> _WORK INSTRUCTION_:
Find every line of the records that has "Lemma" and return it.

> _EXERCISE INPUT_:
(** ** A drive that keeps its promises: the primary master *)
Definition DELAY : nat := 3.
Definition status_value (s : phase) : Z := match s with Idle => 0x40 | Failed => 0x41 | _ => 0x48 end.
Definition sim_inb (q : Z) : ST View Z := fun v =>
  if q =? PRIMARY_BASE + REG_STATUS then
    match polls v with S k => Ret 0x80 (at_stage (stage v) k v) | O => Ret (status_value (stage v)) v end
  else Ret 0 v.
Definition sim_inw (q : Z) : ST View Z := fun v =>
  match stage v with
  | DataIn (w :: ws) rest => Ret w (next_in ws rest DELAY v)
  | _ => Ret 0 v
  end.
Definition sim_outw (q w : Z) : ST View unit := fun v =>
  match stage v with
  | DataOut lba ws n => Ret tt (next_out lba (ws ++ [w]) n DELAY v)
  | _ => Ret tt v
  end.
Definition sim_outb (q x : Z) : ST View unit := fun v =>
  if q =? PRIMARY_BASE + REG_STATUS then
    match take (transfer_count v) (drop (address v) (disk v)) with
    | bs :: rest =>
        Ret tt (at_stage (if x =? CMD_READ then DataIn (sector_words bs) rest
                          else DataOut (address v) [] (transfer_count v)) DELAY v)
    | [] => Ret tt (at_stage Failed DELAY v)
    end
  else Ret tt (set_reg (q - PRIMARY_BASE) x v).
Global Instance sim_controller : Controller View := {| inb := sim_inb; inw := sim_inw; outb := sim_outb; outw := sim_outw |}.
Lemma transfer_count_pos v : in_u 8 (count_reg v) -> (0 < transfer_count v)%nat.
Proof. unfold transfer_count, in_u. destruct (Z.eqb_spec (count_reg v) 0); lia. Qed.
Definition sim_shows (v q : View) : Prop := q = v /\ in_u 8 (count_reg v).
#[refine] Global Instance sim_drive : Drive View PRIMARY_BASE true := {| shows := sim_shows |}.
Proof.
  - intros v p r x [-> Hc] Hr Hin Hx. unfold wp, outb, sim_controller, sim_outb.
    assert (PRIMARY_BASE + r =? PRIMARY_BASE + REG_STATUS = false) as ->.
    { apply Z.eqb_neq. rewrite !elem_of_cons, elem_of_nil in Hin. unfold REG_STATUS, REG_SECTOR_COUNT, REG_LBA_LO, REG_LBA_MID, REG_LBA_HI, REG_DRIVE in *. lia. }
    replace (PRIMARY_BASE + r - PRIMARY_BASE) with r by lia. split; [done|]. cbn [count_reg set_reg]. by case_match.
  - intros v p [-> Hc] Hr Hs Hl. unfold wp, outb, sim_controller, sim_outb. rewrite Z.eqb_refl. pose proof (transfer_count_pos v Hc).
    destruct (take _ _) as [|bs rest] eqn:E; [apply (f_equal length) in E; rewrite length_take, length_drop in E; simpl in E; lia|].
    exists bs, rest, DELAY. split; [unfold DELAY, LIMIT; lia|]. done.
  - intros v p [-> Hc] Hr Hs Hl. unfold wp, outb, sim_controller, sim_outb. rewrite Z.eqb_refl. pose proof (transfer_count_pos v Hc).
    destruct (take _ _) as [|bs rest] eqn:E; [apply (f_equal length) in E; rewrite length_take, length_drop in E; simpl in E; lia|].
    exists DELAY. split; [unfold DELAY, LIMIT; lia|]. done.
  - intros v p cmd [-> Hc] Hr Hs Hcmd Hl. unfold wp, outb, sim_controller, sim_outb. rewrite Z.eqb_refl.
    rewrite drop_ge, take_nil by done. exists DELAY. split; [unfold DELAY, LIMIT; lia|]. done.
  - intros v p k [-> Hc] Hp. unfold wp, inb, sim_controller, sim_inb. rewrite Z.eqb_refl, Hp. done.
  - intros v p [-> Hc] Hp. unfold wp, inb, sim_controller, sim_inb. rewrite Z.eqb_refl, Hp. unfold status_value. by destruct (stage v).
  - intros v p w ws rest [-> Hc] Hs Hp. unfold wp, inw, sim_controller, sim_inw. rewrite Hs. split; [done|].
    exists DELAY. split; [unfold DELAY, LIMIT; lia|]. split; [done|]. by destruct ws, rest.
  - intros v p lba ws left w [-> Hc] Hs Hp Hw. unfold wp, outw, sim_controller, sim_outw. rewrite Hs.
    exists DELAY. split; [unfold DELAY, LIMIT; lia|]. split; [done|]. unfold next_out. by case_decide.
Defined.
Definition sim_disk : list (list Z) := replicate 4 (replicate 512 7).
Definition sim_view : View := mk_view sim_disk 0 0 0 0 0 Idle 0.
Definition sim_device : AtaDevice := mk_device PRIMARY_BASE true true false false 4 (replicate 40 32).
Lemma sim_idle : idle_on (P := View) sim_disk sim_view.
Proof.
  exists sim_view. split; [by split|]. split; [by split; [left|]|]. split; [done|].
  apply Forall_replicate. split; [|done]. apply Forall_replicate. unfold in_u. lia.
Qed.
Lemma driver_serves_requests_witness :
  exists p', serve_all sim_device [Write 1 2 (replicate 1024 9); Read 2 1 512; Read 9 1 512; Read 0 0 512] sim_view =
    Ret [Ok []; Ok (replicate 512 9); Err "ATA: drive error"%string; Err "invalid read request"%string] p'.
Proof.
  destruct (driver_serves_requests sim_device sim_disk sim_view [Write 1 2 (replicate 1024 9); Read 2 1 512; Read 9 1 512; Read 0 0 512])
    as (p' & E & _).
  - by split_and!.
  - apply sim_idle.
  - change (length sim_disk) with 4%nat. rewrite !Forall_cons. cbn [request_ok]. split_and!; try lia; [|by constructor].
    apply Forall_replicate. unfold in_u. lia.
  - exists p'. rewrite E. vm_compute. reflexivity.
Defined.
(* ===== verification/Vfs.v ===== *)
(** * Open files, [vfs.rs]

    A handle is a private copy of a file's contents with a cursor.  Reading,
    writing and seeking work on the copy; [flush] writes it back through the
    file system when it was modified, and dropping the handle flushes it. *)
From S2P Require Import Prelude Bytes Text Disk Rtc Fat FatChain FatDir FatFile.

Inductive VfsError :=
| VNoDisk | VNotFound | VNotDir | VIsDir | VAlreadyExists | VNotEmpty | VInvalidName
| VOutOfSpace | VCorrupt | VIo.
Definition vfs_error (e : FatError) : VfsError :=
  match e with
  | NoDisk => VNoDisk
  | NotFound => VNotFound
  | NotDir => VNotDir
  | AlreadyExists => VAlreadyExists
  | NotEmpty => VNotEmpty
  | InvalidName => VInvalidName
  | OutOfSpace => VOutOfSpace
  | Corrupt => VCorrupt
  | InvalidVolume | Io _ => VIo
  end.

Inductive SeekFrom := Start (p : Z) | Current (p : Z) | End (p : Z).
Record Stat := MkStat { st_size : Z; st_is_dir : bool; ino : Z }.

(** FNV-1a over the bytes of the path. *)
Definition fnv_step (hash byte : Z) : Z := u64 (Z.lxor hash byte * 0x100000001B3).
Definition path_hash (path : str) : Z :=
  let hash := foldl fnv_step 0xcbf29ce484222325 (as_bytes path) in
  if hash =? 0 then 1 else hash.

Definition O_WRONLY : Z := Z.shiftl 1 0.
Definition O_RDWR : Z := Z.shiftl 1 1.
Definition O_CREAT : Z := Z.shiftl 1 2.
Definition O_TRUNC : Z := Z.shiftl 1 3.
Definition O_APPEND : Z := Z.shiftl 1 4.

Record FileHandle := MkHandle {
  path : str; data : list Z; cursor : Z; dirty : bool; writable : bool; dir_handle : bool }.

(** The largest [Vec<u8>]: [resize] beyond it panics. *)
Definition ISIZE_MAX : Z := 2 ^ 63 - 1.

(** ** Operations on the copy *)
(** [read] with a buffer of [n] bytes gives the bytes copied into it.  The
    slice [self.data[self.cursor..self.cursor + n]] is out of range when the
    cursor is behind the end, also for [n = 0]. *)
Definition read (n : Z) : ST FileHandle (list Z) := fun h =>
  if dir_handle h then Ret [] h else
  let avail := saturating_sub (Z.of_nat (length (data h))) (cursor h) in
  let n := Z.min avail n in
  if Z.of_nat (length (data h)) <? cursor h + n then Panic else
  Ret (take (Z.to_nat n) (drop (Z.to_nat (cursor h)) (data h)))
      (MkHandle (path h) (data h) (cursor h + n) (dirty h) (writable h) (dir_handle h)).

Definition resize (n : nat) (l : list Z) : list Z := take n (l ++ replicate (n - length l) 0).
Definition write (buf : list Z) : STR FileHandle VfsError Z := fun h =>
  if dir_handle h || negb (writable h) then Ret (Err VIsDir) h else
  let stop := u64 (cursor h + Z.of_nat (length buf)) in
  if ISIZE_MAX <? stop then Panic else
  let grown := if Z.of_nat (length (data h)) <? stop then resize (Z.to_nat stop) (data h) else data h in
  if stop <? cursor h then Panic else
  match splice grown (Z.to_nat (cursor h)) buf with
  | Some d => Ret (Ok (Z.of_nat (length buf))) (MkHandle (path h) d stop true (writable h) (dir_handle h))
  | None => Panic
  end.

Definition seek (pos : SeekFrom) : ST FileHandle Z := fun h =>
  let base := match pos with
              | Start p => i64 p
              | Current p => i64 (i64 (cursor h) + p)
              | End p => i64 (i64 (Z.of_nat (length (data h))) + p)
              end in
  let c := Z.max base 0 in
  Ret c (MkHandle (path h) (data h) c (dirty h) (writable h) (dir_handle h)).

> _WRITTEN SOLUTION_:
Lemma transfer_count_pos v : in_u 8 (count_reg v) -> (0 < transfer_count v)%nat.
Lemma sim_idle : idle_on (P := View) sim_disk sim_view.
Lemma driver_serves_requests_witness :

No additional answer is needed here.